Why Our Relationship to Music Matters

By Jack Sharkey

A song is purely and simply emotion performed and saved so it can be shared with other people. It may have an agenda, but generally the songs we connect with the most are the songs we interpret for our own lives and circumstance. This is why music matters to us in ways we don’t even consider.  


To research this piece I tried to read some scholarly articles about what music is and why it's so important, but no one seemed to be able to answer my two basic questions with anything other than a lot of scholarly bloviating. Big opinions about music get boring real fast.

How

So, I turned inside and took a look at my own personal relationship with music. I started with how I listen to music. I listen three ways, and like most of you, two of those ways are common to almost everyone – in the car or multitasking as a soothing background to make a dull task go faster, a difficult task to go easier or a fun task even more fun. I listen socially in a concert hall or around a table playing games or eating a meal with friends and family, and then there is the near-daily escape I take where I simply listen.

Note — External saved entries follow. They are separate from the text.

(** * Pretraining glue for the Mixtral model: batch construction, masked
      loss, training step and dataset selection.

    A shallow embedding of [examples/mixtral_mcore/pretrain_megatron_mixtral.py]
    and the properties of its batch-to-loss pipeline.

    - Integer tensors are lists of rows of [Z]; a raw record tags them with
      their dtype.  Floating-point tensors hold IEEE binary32 values, with
      the arithmetic of [SpecFloat] at precision 24.
    - Python exceptions are the [Raise] case of [result].
    - The data iterator is a Python object that [next] mutates: every
      function that receives it returns the iterator as it is afterwards.
    - The functions imported from the Megatron runtime and from
      [megatron_patch] are the fields of the class [Megatron]. *)

From Stdlib Require Import ZArith Bool List.
From Stdlib Require Import Floats.SpecFloat.
From stdpp Require Import base option list strings gmap.

(** ** Exceptions *)

Inductive exn : Type :=
| StopIteration
| KeyError (key : string)
| IndexError
| TypeError
| AssertionError
| RuntimeError.

Inductive result (A : Type) : Type :=
| Ok (a : A)
| Raise (e : exn).
Arguments Ok {A} a.
Arguments Raise {A} e.

#[global] Instance result_ret : MRet result := λ A a, Ok a.
#[global] Instance result_bind : MBind result :=
  λ A B f m, match m with Ok a => f a | Raise e => Raise e end.
#[global] Instance result_fmap : FMap result :=
  λ A B f m, match m with Ok a => Ok (f a) | Raise e => Raise e end.

Definition is_ok {A} (r : result A) : bool :=
  match r with Ok _ => true | Raise _ => false end.

(** ** Tensors *)

Inductive dtype : Type := torch_int32 | torch_int64.

#[global] Instance dtype_eq_dec : EqDecision dtype.
Proof. solve_decision. Defined.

Whatever the mood strikes in me is what I listen to, maybe for thirty minutes maybe for three hours, I simply listen and enjoy the Zen-like existence of being emotionally connected to myself and my music.

Why

Which brought me to why I listen. I am a technologist and I love the sound of music but that’s a happy coincidence with my first love – which is the song itself. Technology without the sheer joy of a song is a boring exercise that misses the whole point. There are songs that have been with me my entire life and songs I was only introduced to last week and they all have a particular place in my world. I listen simply because I am human, and music says things that nothing else says, and it says it directly to me about me.

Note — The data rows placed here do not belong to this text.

(** * Natural-source EM simulation: sensitivities and factorization cache

    A shallow embedding of [SimPEG/electromagnetics/natural_source/simulation.py]:
    the base class [BaseNSEMSimulation] ([getJtJdiag], [Jvec], [Jtvec]) and its
    two formulations [Simulation1DPrimarySecondary] and
    [Simulation3DPrimarySecondary] ([getA], [getADeriv], [getRHS],
    [getRHSDeriv], [fields]).

    Numbers are IEEE binary64 values (Rocq's primitive floats), complex numbers
    are pairs of them with numpy's componentwise formulas, arrays carry their
    shape and every shape-sensitive operation returns an exception on a
    mismatch.  The mutable part of the simulation object ([self.model],
    [self.Ainv]) is threaded explicitly, together with a log of the calls made
    to the linear-solve backend (factorizations and releases). *)

From Stdlib Require Import ZArith List Bool Lia Floats.
From stdpp Require Import base list gmap strings.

Music is a very selfish thing in that way. I can be in a theater with 3,000 other people and be the only person experiencing what I am experiencing. Or I can be in my listening room by myself and feel like I am connected with 3,000 other people who think and feel the same way I do. There is no other thing in our lives with that power.

What

I have a lot of vinyl and some of it dating to my grammar school days. I have about twice as many CDs that cover the twenty-five years from 1987 to 2012, including all of those vinyl albums I replaced for no good reason other than that’s what we all thought we were supposed to do back in the day. I also have a NAS server with maybe 15,000 songs on it, and of course I have TIDAL and Spotify. I love the variety, but I still find myself listening to a core group of artists and songs with forays into other styles and artists when I get bored, adventurous or when someone hips me to something new.

We literally live in the first time in all of recorded human history where we have access to every song ever recorded. Talk about suffering from over-choice.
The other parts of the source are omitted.